- Try it: Collect each line of the records containing the string "https".

--

(* ===== verification/Ids.v ===== *)
(** * Identifiers

    The keys under which GitLab objects are recorded in the id map
    (src/sync/multi-instance.ts) and the parsers the managers read them back
    with ([stripDocPrefix], [parseIid], [parseNoteId], [parseProjectIid],
    [parseDiscussionNoteKey]).

    [createHash('sha256')] is the platform's: it is the class [Sha256], whose
    only law is the documented shape of a hex digest. *)

From S2P Require Import Prelude JsMap JsString.
Open Scope string_scope.

Class Sha256 := {
  sha256_hex : string -> string;
  sha256_hex_no_colon : forall s, no_char colon (sha256_hex s);
  sha256_hex_length : forall s, String.length (sha256_hex s) = 64
}.

(** [`${a}:${b}`] *)
Definition join_colon (a b : string) : string := a +:+ String colon b.

Section Ids.
Context `{Sha256}.

(** [createHash('sha256').update(s).digest('hex').slice(0, 8)] *)
Definition hash8 (s : string) : string := String.substring 0 8 (sha256_hex s).

Definition prefixGitlabIdForMultiInstance (isMultiInstanceWorkspace : bool)
    (gitlabBaseUrl raw : string) : string :=
  if isMultiInstanceWorkspace then join_colon (hash8 gitlabBaseUrl) raw else raw.

Definition bindingsByProjectKey (isMultiInstance : bool) (gitlabBaseUrl : string)
    (gitlabProjectId : Z) : string :=
  if isMultiInstance then join_colon (hash8 gitlabBaseUrl) (num_to_string gitlabProjectId)
  else num_to_string gitlabProjectId.

(** [`${gitlabProjectId}:${iid}`] *)
Definition project_scoped_id (projectId iid : Z) : string :=
  join_colon (num_to_string projectId) (num_to_string iid).

Definition stripDocPrefix (doc : string) : string :=
  match after_first colon doc with None => doc | Some rest => rest end.

Definition parseIid (gitlabId : string) : option Z :=
  match split_last colon gitlabId with
  | None => None
  | Some (_, last) => parseInt last
  end.

Definition parseNoteId (gitlabId : string) : option Z :=
  match split_last colon gitlabId with
  | None => None
  | Some (_, last) => parseInt last
  end.

Definition parseProjectIid (gitlabId : string) : option (Z * Z) :=
  match rev (js_split colon gitlabId) with
  | iidStr :: pidStr :: _ =>
      match parseInt pidStr, parseInt iidStr with
      | Some pid, Some iid => Some (pid, iid)
      | _, _ => None
      end
  | _ => None
  end.

Definition parseDiscussionNoteKey (gitlabId : string) : option (string * Z) :=
  match split_last colon gitlabId with
  | None => None
  | Some (discussionId, last) =>
      match discussionId, parseInt last with
      | "", _ | _, None => None
      | _, Some noteId => Some (discussionId, noteId)
      end
  end.

(** ** Lemmas *)

Lemma no_colon_substring n m s : no_char colon s -> no_char colon (String.substring n m s).
Proof.
  unfold no_char. revert n m. induction s as [|a s IH]; intros [|n] [|m]; simpl; try done;
    case_decide; try done; intros Hs; auto.
Qed.

Lemma no_colon_hash8 url : no_char colon (hash8 url).
Proof. apply no_colon_substring, sha256_hex_no_colon. Qed.

Lemma split_last_scoped pid iid :
  split_last colon (project_scoped_id pid iid) = Some (num_to_string pid, num_to_string iid).
Proof. apply split_last_app. auto with js. Qed.

Lemma split_last_prefixed multi url pid iid :
  exists pre, split_last colon (prefixGitlabIdForMultiInstance multi url
                (project_scoped_id pid iid)) = Some (pre, num_to_string iid).
Proof.
  destruct multi; cbn.
  - eexists. unfold project_scoped_id, join_colon. rewrite <- str_app_cons, <- str_app_assoc.
    apply split_last_app. auto with js.
  - eexists. apply split_last_scoped.
Qed.

Lemma js_split_scoped pid iid :
  js_split colon (project_scoped_id pid iid) = [num_to_string pid; num_to_string iid].
Proof.
  unfold project_scoped_id, join_colon. rewrite js_split_app by auto with js.
  by rewrite js_split_no_char by auto with js.
Qed.

Lemma js_split_prefixed multi url pid iid :
  js_split colon (prefixGitlabIdForMultiInstance multi url (project_scoped_id pid iid)) =
  ((if multi then [hash8 url] else []) ++ [num_to_string pid; num_to_string iid])%list.
Proof.
  destruct multi; cbn [prefixGitlabIdForMultiInstance app]; [|apply js_split_scoped].
  unfold join_colon at 1. rewrite js_split_app by apply no_colon_hash8.
  by rewrite js_split_scoped.
Qed.

Lemma scoped_id_inj pid iid pid' iid' :
  project_scoped_id pid iid = project_scoped_id pid' iid' -> pid = pid' /\ iid = iid'.
Proof.
  intros E. apply (f_equal (js_split colon)) in E. rewrite !js_split_scoped in E.
  injection E as E1 E2. split; by apply (inj num_to_string).
Qed.

(** Round trip: what the managers parse back out of an id-map key is
    the project id and iid it was built from, with and without the
    multi-instance prefix. *)
Theorem parse_prefixed_id multi url pid iid :
  let id := prefixGitlabIdForMultiInstance multi url (project_scoped_id pid iid) in
  parseIid id = Some iid /\ parseNoteId id = Some iid /\ parseProjectIid id = Some (pid, iid).
Proof.
  cbn zeta. destruct (split_last_prefixed multi url pid iid) as [pre E].
  unfold parseIid, parseNoteId. rewrite E, parseInt_num_to_string.
  split_and!; [done..|]. unfold parseProjectIid. rewrite js_split_prefixed, rev_app_distr.
  cbn [rev app]. by rewrite !parseInt_num_to_string.
Qed.

(** No collisions: two id-map keys of the same mode are equal only for
    the same project id and iid and, in a multi-instance workspace, for
    base URLs with the same hash prefix. *)
Theorem prefixed_id_inj multi url pid iid url' pid' iid' :
  prefixGitlabIdForMultiInstance multi url (project_scoped_id pid iid) =
  prefixGitlabIdForMultiInstance multi url' (project_scoped_id pid' iid') <->
  pid = pid' /\ iid = iid' /\ (multi = true -> hash8 url = hash8 url').
Proof.
  split.
  - intros E. apply (f_equal (js_split colon)) in E. rewrite !js_split_prefixed in E.
    destruct multi; cbn in E; simplify_eq; split_and!; try done; by apply (inj num_to_string).
  - intros (-> & -> & Hh). destruct multi; cbn; [|done]. by rewrite (Hh eq_refl).
Qed.

(** A review-thread key parses back to its discussion and note, also
    when the discussion id itself contains separators (the [note:<id>]
    fallback does). *)
Theorem parse_discussion_note_key discussionId noteId :
  discussionId <> "" ->
  parseDiscussionNoteKey (join_colon discussionId (num_to_string noteId)) =
  Some (discussionId, noteId).
Proof.
  intros Hne. unfold parseDiscussionNoteKey, join_colon.
  rewrite split_last_app, parseInt_num_to_string by auto with js.
  by destruct discussionId.
Qed.
End Ids.

(** A digest function of the right shape, for closed examples: the first
    byte selects the digit. *)
Fixpoint repeat_string (n : nat) (s : string) : string :=
  match n with 0 => "" | S n => s +:+ repeat_string n s end.

Definition toy_digest (s : string) : string :=
  repeat_string 64 (if Nat.even (String.length s) then "a" else "b").

#[export] Instance toy_sha256 : Sha256.
Proof.
  refine {| sha256_hex := toy_digest |};
    intros s; unfold toy_digest; by destruct (Nat.even (String.length s)).
Defined.

Lemma parse_discussion_note_key_witness :
  parseDiscussionNoteKey (join_colon "note:31" (num_to_string 31)) = Some ("note:31", 31%Z).
Proof. apply (parse_discussion_note_key "note:31" 31). done. Defined.

Lemma parse_prefixed_id_witness :
  let id := prefixGitlabIdForMultiInstance true "https://gitlab.com" (project_scoped_id 42 7) in
  id = "aaaaaaaa:42:7" /\ parseProjectIid id = Some (42, 7)%Z.
Proof.
  split; [reflexivity|].
  destruct (parse_prefixed_id true "https://gitlab.com" 42 7) as (_ & _ & E). exact E.
Defined.

Lemma prefixed_id_inj_witness :
  prefixGitlabIdForMultiInstance true "https://a.example" (project_scoped_id 42 7) <>
  prefixGitlabIdForMultiInstance true "https://bb.example" (project_scoped_id 42 7).
Proof.
  intros E. apply (prefixed_id_inj true) in E as (_ & _ & E). by specialize (E eq_refl).
Defined.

--

- Answer for the task:
  let id := prefixGitlabIdForMultiInstance true "https://gitlab.com" (project_scoped_id 42 7) in
  destruct (parse_prefixed_id true "https://gitlab.com" 42 7) as (_ & _ & E). exact E.
  prefixGitlabIdForMultiInstance true "https://a.example" (project_scoped_id 42 7) <>
  prefixGitlabIdForMultiInstance true "https://bb.example" (project_scoped_id 42 7).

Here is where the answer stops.